Trying to internalize numbers of this magnitude ripples through our apprehension. Man’s dominion over the earth? Less than a sliver… literally (from Bill Bryson’s A Short History of Nearly Everything– a fine, fun read about the history of science):
‘Perhaps an even more effective way of grasping our extreme recentness as part of this 4.5 billion-year-old picture is to stretch your arms to their fullest extent and imagine that width as the entire history of the Earth. On this scale, according to John McPhee in Basin and Range, the distance from the fingertips of one hand to the wrist of the other is Precambrian. All of complex life is in one hand, "and in a single stroke with a medium-grained nail file you could eradicate human history."’

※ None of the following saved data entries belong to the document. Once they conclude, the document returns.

(* ===== verification/HttpCatalog.v ===== *)
(** * HttpCatalog: the games.csv parser of src/httpcatalog.c

    One line of the catalog becomes a row or the reason it is refused. Fields are
    cut out of the line in place in the source; here they are lists of bytes. *)
From S2P Require Import Prelude CLib.

(** ** Data (include/httpcatalog.h) *)

Definition HTTP_CSV_MAX_FIELDS : nat := 4.
Definition HTTP_CAT_STARTUP_MAX : nat := 12.
Definition HTTP_CAT_TITLE_MAX : nat := 160.
Definition HTTP_CAT_PATH_MAX : nat := 255.
Definition HTTP_CAT_MEDIA_CD : Z := 18.
Definition HTTP_CAT_MEDIA_DVD : Z := 20.

Inductive HTTP_CAT_REJECT :=
| REJ_EMPTY_STARTUP
| REJ_STARTUP_TOO_LONG
| REJ_CONTROL_CHAR
| REJ_TITLE_TOO_LONG
| REJ_BAD_MEDIA
| REJ_TOO_MANY_FIELDS
| REJ_UNTERMINATED_QUOTE
| REJ_TEXT_AFTER_QUOTE
| REJ_EMPTY_PATH
| REJ_PATH_TOO_LONG
| REJ_ABSOLUTE_URL
| REJ_ABSOLUTE_PATH
| REJ_BACKSLASH
| REJ_EMPTY_SEGMENT
| REJ_PARENT_SEGMENT
| REJ_UNKNOWN_EXTENSION.

Record http_catalog_row := Row {
  row_startup : bytes;
  row_title : bytes;
  row_path : bytes;
  row_extension : bytes;
  row_media : Z;
  row_supported : bool;
}.

(** ** Lines and fields *)

Definition isBlank (c : Z) : bool := (c =? cSP) || (c =? cTAB).

Definition httpCatalogSkipBlankOrComment (line : bytes) : option bytes :=
  match dropwhile isBlank line with
  | [] => None
  | c :: r => if c =? cHASH then None else Some (c :: r)
  end.

(** the inner loop of a quoted field: the field and what follows its closing quote *)
Fixpoint quoted_field (p : bytes) : option (bytes * bytes) :=
  match p with
  | [] => None
  | c :: r =>
    if c =? cDQUOTE then
      match r with
      | d :: r' =>
        if d =? cDQUOTE then (fun '(f, rest) => (cDQUOTE :: f, rest)) <$> quoted_field r'
        else Some ([], r)
      | [] => Some ([], [])
      end
    else (fun '(f, rest) => (c :: f, rest)) <$> quoted_field r
  end.

(** a plain field and what follows it, its comma included *)
Fixpoint plain_field (p : bytes) : bytes * bytes :=
  match p with
  | [] => ([], [])
  | c :: r => if c =? cCOMMA then ([], p) else let '(f, rest) := plain_field r in (c :: f, rest)
  end.

(** the outer loop with room for [left] more fields *)
Fixpoint split_fields (left : nat) (p : bytes) : HTTP_CAT_REJECT + list bytes :=
  match left with
  | O => inl REJ_TOO_MANY_FIELDS
  | S left' =>
    let next (f rest : bytes) : HTTP_CAT_REJECT + list bytes :=
      match rest with
      | [] => if Nat.eqb left' 0 then inl REJ_TOO_MANY_FIELDS else inr [f; []]
      | _ => match split_fields left' rest with
             | inl r => inl r
             | inr fs => inr (f :: fs)
             end
      end in
    if bool_decide (head p = Some cDQUOTE) then
      match quoted_field (tail p) with
      | None => inl REJ_UNTERMINATED_QUOTE
      | Some (f, []) => inr [f]
      | Some (f, c :: rest) => if negb (c =? cCOMMA) then inl REJ_TEXT_AFTER_QUOTE else next f rest
      end
    else
      match plain_field p with
      | (f, []) => inr [f]
      | (f, _ :: rest) => next f rest
      end
  end.

Definition httpSplitFields (line : bytes) : HTTP_CAT_REJECT + list bytes :=
  split_fields HTTP_CSV_MAX_FIELDS line.

Definition httpTrim (s : bytes) : bytes := rdropwhile isBlank (dropwhile isBlank s).

Definition httpHasControlChars (s : bytes) : bool := existsb (fun c => (c <? 32) || (c =? 127)) s.

Definition httpEndsWithNoCase (s suffix : bytes) : bool :=
  if Nat.leb (length s) (length suffix) then false
  else strcaseeq (drop (length s - length suffix) s) suffix.

(** ** Paths *)

(** the loop over the segments; a pass drops at least one byte, so the length of
    the path and one bounds the passes *)
Fixpoint check_segments (fuel : nat) (seg : bytes) : option HTTP_CAT_REJECT :=
  match fuel with
  | O => None
  | S f =>
    let slash := strchr seg cSLASH in
    let s := match slash with Some i => take i seg | None => seg end in
    if Nat.eqb (length s) 0 then Some REJ_EMPTY_SEGMENT
    else if bool_decide (s = [cDOT]) then Some REJ_EMPTY_SEGMENT
    else if bool_decide (s = [cDOT; cDOT]) then Some REJ_PARENT_SEGMENT
    else match slash with
         | None => None
         | Some i => check_segments f (drop (S i) seg)
         end
  end.

(** [None] is HTTP_CAT_OK *)
Definition httpCheckPath (path : bytes) : option HTTP_CAT_REJECT :=
  match path with
  | [] => Some REJ_EMPTY_PATH
  | c :: _ =>
    if httpHasControlChars path then Some REJ_CONTROL_CHAR
    else if Nat.ltb HTTP_CAT_PATH_MAX (length path) then Some REJ_PATH_TOO_LONG
    else match strstr path (bs "://") with
         | Some _ => Some REJ_ABSOLUTE_URL
         | None =>
           if c =? cSLASH then Some REJ_ABSOLUTE_PATH
           else match strchr path cBSLASH with
                | Some _ => Some REJ_BACKSLASH
                | None =>
                  match check_segments (S (length path)) path with
                  | Some r => Some r
                  | None =>
                    if negb (httpEndsWithNoCase path (bs ".iso")) && negb (httpEndsWithNoCase path (bs ".zso"))
                    then Some REJ_UNKNOWN_EXTENSION else None
                  end
                end
         end
  end.

(** ** The row *)

Definition media_token (m : bytes) : option Z :=
  match m with
  | [] => Some HTTP_CAT_MEDIA_DVD
  | [a; b] => if ((a =? 67) || (a =? 99)) && ((b =? 68) || (b =? 100)) then Some HTTP_CAT_MEDIA_CD else None
  | [a; b; c] =>
    if ((a =? 68) || (a =? 100)) && ((b =? 86) || (b =? 118)) && ((c =? 68) || (c =? 100))
    then Some HTTP_CAT_MEDIA_DVD else None
  | _ => None
  end.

As an avid reader of science fiction, I relish the thought that someday we might reach the stars, but it remains a practical impossibility due to the sheer distances involved to travel even to our sun’s closest neighbor:
"The fastest speed recorded for any existing spacecraft is 241,000km per hour. At this speed it would still take almost 19,000 years to reach Proxima Centauri. Put in perspective – 19,000 years ago we lived in caves."
But we will struggle for many decades to even hope to get a person to Mars safely, much less out of our solar system, whose own scale is something to consider. A scale model of the solar system with the Earth reduced to the size of a common classroom globe would result in Mars being placed 4.5 miles away at a diameter of 9 inches, while Neptune (not to mention poor Pluto, demoted to a minor planet) would be 61 inches in diameter and nearly 90 miles away… the Sun would have to be nearly 146 feet in diameter!
Many of the systems of measurement don’t help us much. The 1964 Anchorage, Alaska earthquake was 9.2 on the Richter scale, while the 1989 Loma Prieta, California earthquake was 7.1. Not too different, many think, but because the Richter scale is based on magnitude, the 1964 quake was actually 100 times the 1989 quake (which itself caused over 10 billion dollars worth of property damage).
We (must) deal with these numbers in cavalier fashion all the time: China’s population is over a billion, the US national debt is edging toward 6 trillion dollars, a common DVD-R has the capacity for 37 billion bits. How do you comprehend the kind of scale involved in economics, astronomy, physics, geology and others? What examples bring the numbers home in a way that you really understand?